**What the task requires**
An exact copy of every record is required.

Saved entries:
● ● ● ● ●

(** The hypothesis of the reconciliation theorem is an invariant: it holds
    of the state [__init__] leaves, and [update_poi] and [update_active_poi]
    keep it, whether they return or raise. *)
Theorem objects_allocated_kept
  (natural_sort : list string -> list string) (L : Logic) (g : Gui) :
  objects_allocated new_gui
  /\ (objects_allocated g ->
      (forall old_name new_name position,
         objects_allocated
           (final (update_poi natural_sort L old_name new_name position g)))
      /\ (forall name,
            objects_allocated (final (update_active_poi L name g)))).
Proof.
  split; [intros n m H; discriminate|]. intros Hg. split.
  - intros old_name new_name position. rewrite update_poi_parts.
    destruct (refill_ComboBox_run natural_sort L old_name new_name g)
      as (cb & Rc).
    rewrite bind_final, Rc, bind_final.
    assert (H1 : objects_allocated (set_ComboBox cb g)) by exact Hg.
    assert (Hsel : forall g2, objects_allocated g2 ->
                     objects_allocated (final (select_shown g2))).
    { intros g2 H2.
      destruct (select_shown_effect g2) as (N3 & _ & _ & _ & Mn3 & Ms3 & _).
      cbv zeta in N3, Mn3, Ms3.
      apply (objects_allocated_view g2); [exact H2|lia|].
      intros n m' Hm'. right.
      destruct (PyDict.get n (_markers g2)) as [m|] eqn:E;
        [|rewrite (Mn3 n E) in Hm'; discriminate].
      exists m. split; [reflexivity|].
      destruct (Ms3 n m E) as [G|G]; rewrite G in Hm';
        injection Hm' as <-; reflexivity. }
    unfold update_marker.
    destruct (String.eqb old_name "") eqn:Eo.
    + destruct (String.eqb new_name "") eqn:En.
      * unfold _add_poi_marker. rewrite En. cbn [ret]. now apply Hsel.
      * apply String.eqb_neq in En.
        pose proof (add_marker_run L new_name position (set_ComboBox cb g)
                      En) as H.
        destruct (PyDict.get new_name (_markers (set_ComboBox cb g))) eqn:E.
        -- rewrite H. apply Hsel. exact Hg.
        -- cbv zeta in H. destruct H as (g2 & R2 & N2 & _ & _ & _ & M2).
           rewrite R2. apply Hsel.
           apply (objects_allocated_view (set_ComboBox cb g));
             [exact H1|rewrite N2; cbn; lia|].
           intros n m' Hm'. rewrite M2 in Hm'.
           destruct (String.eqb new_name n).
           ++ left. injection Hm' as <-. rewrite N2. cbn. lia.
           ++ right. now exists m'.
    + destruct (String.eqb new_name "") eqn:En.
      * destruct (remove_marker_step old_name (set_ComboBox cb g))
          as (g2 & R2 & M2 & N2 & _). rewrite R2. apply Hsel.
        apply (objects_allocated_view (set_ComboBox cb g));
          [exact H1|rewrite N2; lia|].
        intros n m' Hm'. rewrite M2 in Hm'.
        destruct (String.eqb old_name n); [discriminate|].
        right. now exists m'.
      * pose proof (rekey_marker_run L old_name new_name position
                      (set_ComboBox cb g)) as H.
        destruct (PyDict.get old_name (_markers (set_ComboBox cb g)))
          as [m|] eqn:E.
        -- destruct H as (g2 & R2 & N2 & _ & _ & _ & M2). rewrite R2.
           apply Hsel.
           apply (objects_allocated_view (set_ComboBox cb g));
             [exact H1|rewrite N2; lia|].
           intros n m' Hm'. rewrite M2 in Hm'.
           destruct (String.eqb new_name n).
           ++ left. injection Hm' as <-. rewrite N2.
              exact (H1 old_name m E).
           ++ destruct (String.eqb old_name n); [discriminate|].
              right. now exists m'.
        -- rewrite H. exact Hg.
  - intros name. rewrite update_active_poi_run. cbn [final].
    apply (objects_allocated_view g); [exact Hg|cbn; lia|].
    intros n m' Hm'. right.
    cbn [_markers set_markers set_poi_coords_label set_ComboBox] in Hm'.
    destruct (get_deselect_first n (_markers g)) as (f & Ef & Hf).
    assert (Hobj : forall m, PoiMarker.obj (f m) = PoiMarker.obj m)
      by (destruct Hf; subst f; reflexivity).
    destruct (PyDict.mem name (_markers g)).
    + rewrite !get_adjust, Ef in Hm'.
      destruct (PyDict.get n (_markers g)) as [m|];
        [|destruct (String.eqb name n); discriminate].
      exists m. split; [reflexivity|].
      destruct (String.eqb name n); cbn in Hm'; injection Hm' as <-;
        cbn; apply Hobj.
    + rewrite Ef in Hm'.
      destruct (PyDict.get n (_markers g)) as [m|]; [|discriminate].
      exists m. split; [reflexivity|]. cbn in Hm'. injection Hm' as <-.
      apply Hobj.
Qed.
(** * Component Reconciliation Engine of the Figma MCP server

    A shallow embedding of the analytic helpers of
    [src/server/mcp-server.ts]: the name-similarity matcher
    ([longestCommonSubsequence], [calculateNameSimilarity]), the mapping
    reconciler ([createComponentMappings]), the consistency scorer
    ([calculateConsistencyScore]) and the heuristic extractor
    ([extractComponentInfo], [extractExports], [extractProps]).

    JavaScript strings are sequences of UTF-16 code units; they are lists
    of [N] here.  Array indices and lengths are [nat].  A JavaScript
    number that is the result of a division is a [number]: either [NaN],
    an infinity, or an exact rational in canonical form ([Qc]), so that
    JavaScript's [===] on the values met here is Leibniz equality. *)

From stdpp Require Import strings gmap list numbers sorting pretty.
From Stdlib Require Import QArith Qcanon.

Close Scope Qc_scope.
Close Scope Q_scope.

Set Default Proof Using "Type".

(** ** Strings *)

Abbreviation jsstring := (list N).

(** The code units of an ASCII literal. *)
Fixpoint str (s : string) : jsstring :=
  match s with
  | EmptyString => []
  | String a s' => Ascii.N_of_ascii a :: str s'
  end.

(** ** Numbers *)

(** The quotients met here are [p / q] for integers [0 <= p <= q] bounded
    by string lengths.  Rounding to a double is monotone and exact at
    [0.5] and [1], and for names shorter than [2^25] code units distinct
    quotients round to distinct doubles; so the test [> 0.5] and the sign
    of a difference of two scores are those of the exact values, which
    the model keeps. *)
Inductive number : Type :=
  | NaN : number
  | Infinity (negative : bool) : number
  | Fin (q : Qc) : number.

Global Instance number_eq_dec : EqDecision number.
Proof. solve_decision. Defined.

● ● ● ● ●

**Output of the exercise**
(** The hypothesis of the reconciliation theorem is an invariant: it holds
    of the state [__init__] leaves, and [update_poi] and [update_active_poi]
    keep it, whether they return or raise. *)
Theorem objects_allocated_kept
  (natural_sort : list string -> list string) (L : Logic) (g : Gui) :
  objects_allocated new_gui
  /\ (objects_allocated g ->
      (forall old_name new_name position,
         objects_allocated
           (final (update_poi natural_sort L old_name new_name position g)))
      /\ (forall name,
            objects_allocated (final (update_active_poi L name g)))).
Proof.
  split; [intros n m H; discriminate|]. intros Hg. split.
  - intros old_name new_name position. rewrite update_poi_parts.
    destruct (refill_ComboBox_run natural_sort L old_name new_name g)
      as (cb & Rc).
    rewrite bind_final, Rc, bind_final.
    assert (H1 : objects_allocated (set_ComboBox cb g)) by exact Hg.
    assert (Hsel : forall g2, objects_allocated g2 ->
                     objects_allocated (final (select_shown g2))).
    { intros g2 H2.
      destruct (select_shown_effect g2) as (N3 & _ & _ & _ & Mn3 & Ms3 & _).
      cbv zeta in N3, Mn3, Ms3.
      apply (objects_allocated_view g2); [exact H2|lia|].
      intros n m' Hm'. right.
      destruct (PyDict.get n (_markers g2)) as [m|] eqn:E;
        [|rewrite (Mn3 n E) in Hm'; discriminate].
      exists m. split; [reflexivity|].
      destruct (Ms3 n m E) as [G|G]; rewrite G in Hm';
        injection Hm' as <-; reflexivity. }
    unfold update_marker.
    destruct (String.eqb old_name "") eqn:Eo.
    + destruct (String.eqb new_name "") eqn:En.
      * unfold _add_poi_marker. rewrite En. cbn [ret]. now apply Hsel.
      * apply String.eqb_neq in En.
        pose proof (add_marker_run L new_name position (set_ComboBox cb g)
                      En) as H.
        destruct (PyDict.get new_name (_markers (set_ComboBox cb g))) eqn:E.
        -- rewrite H. apply Hsel. exact Hg.
        -- cbv zeta in H. destruct H as (g2 & R2 & N2 & _ & _ & _ & M2).
           rewrite R2. apply Hsel.
           apply (objects_allocated_view (set_ComboBox cb g));
             [exact H1|rewrite N2; cbn; lia|].
           intros n m' Hm'. rewrite M2 in Hm'.
           destruct (String.eqb new_name n).
           ++ left. injection Hm' as <-. rewrite N2. cbn. lia.
           ++ right. now exists m'.
    + destruct (String.eqb new_name "") eqn:En.
      * destruct (remove_marker_step old_name (set_ComboBox cb g))
          as (g2 & R2 & M2 & N2 & _). rewrite R2. apply Hsel.
        apply (objects_allocated_view (set_ComboBox cb g));
          [exact H1|rewrite N2; lia|].
        intros n m' Hm'. rewrite M2 in Hm'.
        destruct (String.eqb old_name n); [discriminate|].
        right. now exists m'.
      * pose proof (rekey_marker_run L old_name new_name position
                      (set_ComboBox cb g)) as H.
        destruct (PyDict.get old_name (_markers (set_ComboBox cb g)))
          as [m|] eqn:E.
        -- destruct H as (g2 & R2 & N2 & _ & _ & _ & M2). rewrite R2.
           apply Hsel.
           apply (objects_allocated_view (set_ComboBox cb g));
             [exact H1|rewrite N2; lia|].
           intros n m' Hm'. rewrite M2 in Hm'.
           destruct (String.eqb new_name n).
           ++ left. injection Hm' as <-. rewrite N2.
              exact (H1 old_name m E).
           ++ destruct (String.eqb old_name n); [discriminate|].
              right. now exists m'.
        -- rewrite H. exact Hg.
  - intros name. rewrite update_active_poi_run. cbn [final].
    apply (objects_allocated_view g); [exact Hg|cbn; lia|].
    intros n m' Hm'. right.
    cbn [_markers set_markers set_poi_coords_label set_ComboBox] in Hm'.
    destruct (get_deselect_first n (_markers g)) as (f & Ef & Hf).
    assert (Hobj : forall m, PoiMarker.obj (f m) = PoiMarker.obj m)
      by (destruct Hf; subst f; reflexivity).
    destruct (PyDict.mem name (_markers g)).
    + rewrite !get_adjust, Ef in Hm'.
      destruct (PyDict.get n (_markers g)) as [m|];
        [|destruct (String.eqb name n); discriminate].
      exists m. split; [reflexivity|].
      destruct (String.eqb name n); cbn in Hm'; injection Hm' as <-;
        cbn; apply Hobj.
    + rewrite Ef in Hm'.
      destruct (PyDict.get n (_markers g)) as [m|]; [|discriminate].
      exists m. split; [reflexivity|]. cbn in Hm'. injection Hm' as <-.
      apply Hobj.
Qed.
(** * Component Reconciliation Engine of the Figma MCP server

    A shallow embedding of the analytic helpers of
    [src/server/mcp-server.ts]: the name-similarity matcher
    ([longestCommonSubsequence], [calculateNameSimilarity]), the mapping
    reconciler ([createComponentMappings]), the consistency scorer
    ([calculateConsistencyScore]) and the heuristic extractor
    ([extractComponentInfo], [extractExports], [extractProps]).

    JavaScript strings are sequences of UTF-16 code units; they are lists
    of [N] here.  Array indices and lengths are [nat].  A JavaScript
    number that is the result of a division is a [number]: either [NaN],
    an infinity, or an exact rational in canonical form ([Qc]), so that
    JavaScript's [===] on the values met here is Leibniz equality. *)

From stdpp Require Import strings gmap list numbers sorting pretty.
From Stdlib Require Import QArith Qcanon.

Close Scope Qc_scope.
Close Scope Q_scope.

Set Default Proof Using "Type".

(** ** Strings *)

Abbreviation jsstring := (list N).

(** The code units of an ASCII literal. *)
Fixpoint str (s : string) : jsstring :=
  match s with
  | EmptyString => []
  | String a s' => Ascii.N_of_ascii a :: str s'
  end.

(** ** Numbers *)

(** The quotients met here are [p / q] for integers [0 <= p <= q] bounded
    by string lengths.  Rounding to a double is monotone and exact at
    [0.5] and [1], and for names shorter than [2^25] code units distinct
    quotients round to distinct doubles; so the test [> 0.5] and the sign
    of a difference of two scores are those of the exact values, which
    the model keeps. *)
Inductive number : Type :=
  | NaN : number
  | Infinity (negative : bool) : number
  | Fin (q : Qc) : number.

Global Instance number_eq_dec : EqDecision number.
Proof. solve_decision. Defined.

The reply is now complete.